BRIEF>
Would you write out the data below exactly, with every line intact?

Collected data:

╭──

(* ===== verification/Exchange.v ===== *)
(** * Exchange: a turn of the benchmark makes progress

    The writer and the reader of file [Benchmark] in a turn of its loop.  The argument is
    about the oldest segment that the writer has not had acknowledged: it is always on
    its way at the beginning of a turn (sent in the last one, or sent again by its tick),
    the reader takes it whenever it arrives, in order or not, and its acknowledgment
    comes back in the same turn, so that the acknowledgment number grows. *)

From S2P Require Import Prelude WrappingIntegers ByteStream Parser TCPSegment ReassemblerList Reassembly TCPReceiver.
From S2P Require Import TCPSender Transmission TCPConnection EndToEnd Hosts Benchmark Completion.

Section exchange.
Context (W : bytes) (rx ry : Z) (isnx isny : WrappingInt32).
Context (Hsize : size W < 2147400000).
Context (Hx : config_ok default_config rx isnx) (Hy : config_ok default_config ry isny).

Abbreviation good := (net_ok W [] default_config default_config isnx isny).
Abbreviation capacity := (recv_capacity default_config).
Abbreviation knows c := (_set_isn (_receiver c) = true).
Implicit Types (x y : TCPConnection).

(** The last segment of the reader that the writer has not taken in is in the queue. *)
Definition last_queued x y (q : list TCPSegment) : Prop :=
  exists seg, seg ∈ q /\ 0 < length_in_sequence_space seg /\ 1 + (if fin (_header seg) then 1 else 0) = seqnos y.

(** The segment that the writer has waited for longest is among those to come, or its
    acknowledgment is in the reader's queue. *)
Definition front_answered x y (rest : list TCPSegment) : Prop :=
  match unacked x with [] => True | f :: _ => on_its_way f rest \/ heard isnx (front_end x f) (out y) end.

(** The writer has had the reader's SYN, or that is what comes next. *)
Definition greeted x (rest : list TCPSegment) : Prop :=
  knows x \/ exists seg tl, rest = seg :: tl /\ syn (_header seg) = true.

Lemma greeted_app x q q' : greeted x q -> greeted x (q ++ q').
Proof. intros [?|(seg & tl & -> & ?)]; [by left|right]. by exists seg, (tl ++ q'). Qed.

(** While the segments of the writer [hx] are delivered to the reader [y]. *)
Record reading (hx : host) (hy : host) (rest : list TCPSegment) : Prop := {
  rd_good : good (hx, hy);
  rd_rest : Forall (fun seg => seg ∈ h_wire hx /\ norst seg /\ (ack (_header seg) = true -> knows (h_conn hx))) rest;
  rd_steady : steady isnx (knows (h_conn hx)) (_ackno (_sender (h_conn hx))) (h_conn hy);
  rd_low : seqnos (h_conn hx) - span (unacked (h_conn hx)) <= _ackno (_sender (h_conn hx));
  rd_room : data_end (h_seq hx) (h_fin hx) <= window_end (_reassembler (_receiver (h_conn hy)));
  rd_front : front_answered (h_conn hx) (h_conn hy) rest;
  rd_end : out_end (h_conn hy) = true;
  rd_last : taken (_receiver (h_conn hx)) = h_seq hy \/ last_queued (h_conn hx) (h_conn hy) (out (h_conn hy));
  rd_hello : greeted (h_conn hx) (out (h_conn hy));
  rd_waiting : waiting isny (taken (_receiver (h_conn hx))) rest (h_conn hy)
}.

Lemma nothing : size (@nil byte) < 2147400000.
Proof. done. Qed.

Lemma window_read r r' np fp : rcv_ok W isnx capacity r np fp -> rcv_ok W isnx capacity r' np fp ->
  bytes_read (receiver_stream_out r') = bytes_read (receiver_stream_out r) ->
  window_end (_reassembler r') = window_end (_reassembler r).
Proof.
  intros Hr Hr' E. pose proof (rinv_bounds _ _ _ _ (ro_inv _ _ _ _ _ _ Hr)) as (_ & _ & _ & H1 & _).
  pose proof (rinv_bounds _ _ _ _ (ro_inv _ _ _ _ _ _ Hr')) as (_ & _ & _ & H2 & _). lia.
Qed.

╰──

YOUR SOLUTION>
(* ===== verification/Exchange.v ===== *)
(** * Exchange: a turn of the benchmark makes progress

    The writer and the reader of file [Benchmark] in a turn of its loop.  The argument is
    about the oldest segment that the writer has not had acknowledged: it is always on
    its way at the beginning of a turn (sent in the last one, or sent again by its tick),
    the reader takes it whenever it arrives, in order or not, and its acknowledgment
    comes back in the same turn, so that the acknowledgment number grows. *)

From S2P Require Import Prelude WrappingIntegers ByteStream Parser TCPSegment ReassemblerList Reassembly TCPReceiver.
From S2P Require Import TCPSender Transmission TCPConnection EndToEnd Hosts Benchmark Completion.

Section exchange.
Context (W : bytes) (rx ry : Z) (isnx isny : WrappingInt32).
Context (Hsize : size W < 2147400000).
Context (Hx : config_ok default_config rx isnx) (Hy : config_ok default_config ry isny).

Abbreviation good := (net_ok W [] default_config default_config isnx isny).
Abbreviation capacity := (recv_capacity default_config).
Abbreviation knows c := (_set_isn (_receiver c) = true).
Implicit Types (x y : TCPConnection).

(** The last segment of the reader that the writer has not taken in is in the queue. *)
Definition last_queued x y (q : list TCPSegment) : Prop :=
  exists seg, seg ∈ q /\ 0 < length_in_sequence_space seg /\ 1 + (if fin (_header seg) then 1 else 0) = seqnos y.

(** The segment that the writer has waited for longest is among those to come, or its
    acknowledgment is in the reader's queue. *)
Definition front_answered x y (rest : list TCPSegment) : Prop :=
  match unacked x with [] => True | f :: _ => on_its_way f rest \/ heard isnx (front_end x f) (out y) end.

(** The writer has had the reader's SYN, or that is what comes next. *)
Definition greeted x (rest : list TCPSegment) : Prop :=
  knows x \/ exists seg tl, rest = seg :: tl /\ syn (_header seg) = true.

Lemma greeted_app x q q' : greeted x q -> greeted x (q ++ q').
Proof. intros [?|(seg & tl & -> & ?)]; [by left|right]. by exists seg, (tl ++ q'). Qed.

(** While the segments of the writer [hx] are delivered to the reader [y]. *)
Record reading (hx : host) (hy : host) (rest : list TCPSegment) : Prop := {
  rd_good : good (hx, hy);
  rd_rest : Forall (fun seg => seg ∈ h_wire hx /\ norst seg /\ (ack (_header seg) = true -> knows (h_conn hx))) rest;
  rd_steady : steady isnx (knows (h_conn hx)) (_ackno (_sender (h_conn hx))) (h_conn hy);
  rd_low : seqnos (h_conn hx) - span (unacked (h_conn hx)) <= _ackno (_sender (h_conn hx));
  rd_room : data_end (h_seq hx) (h_fin hx) <= window_end (_reassembler (_receiver (h_conn hy)));
  rd_front : front_answered (h_conn hx) (h_conn hy) rest;
  rd_end : out_end (h_conn hy) = true;
  rd_last : taken (_receiver (h_conn hx)) = h_seq hy \/ last_queued (h_conn hx) (h_conn hy) (out (h_conn hy));
  rd_hello : greeted (h_conn hx) (out (h_conn hy));
  rd_waiting : waiting isny (taken (_receiver (h_conn hx))) rest (h_conn hy)
}.

Lemma nothing : size (@nil byte) < 2147400000.
Proof. done. Qed.

Lemma window_read r r' np fp : rcv_ok W isnx capacity r np fp -> rcv_ok W isnx capacity r' np fp ->
  bytes_read (receiver_stream_out r') = bytes_read (receiver_stream_out r) ->
  window_end (_reassembler r') = window_end (_reassembler r).
Proof.
  intros Hr Hr' E. pose proof (rinv_bounds _ _ _ _ (ro_inv _ _ _ _ _ _ Hr)) as (_ & _ & _ & H1 & _).
  pose proof (rinv_bounds _ _ _ _ (ro_inv _ _ _ _ _ _ Hr')) as (_ & _ & _ & H2 & _). lia.
Qed.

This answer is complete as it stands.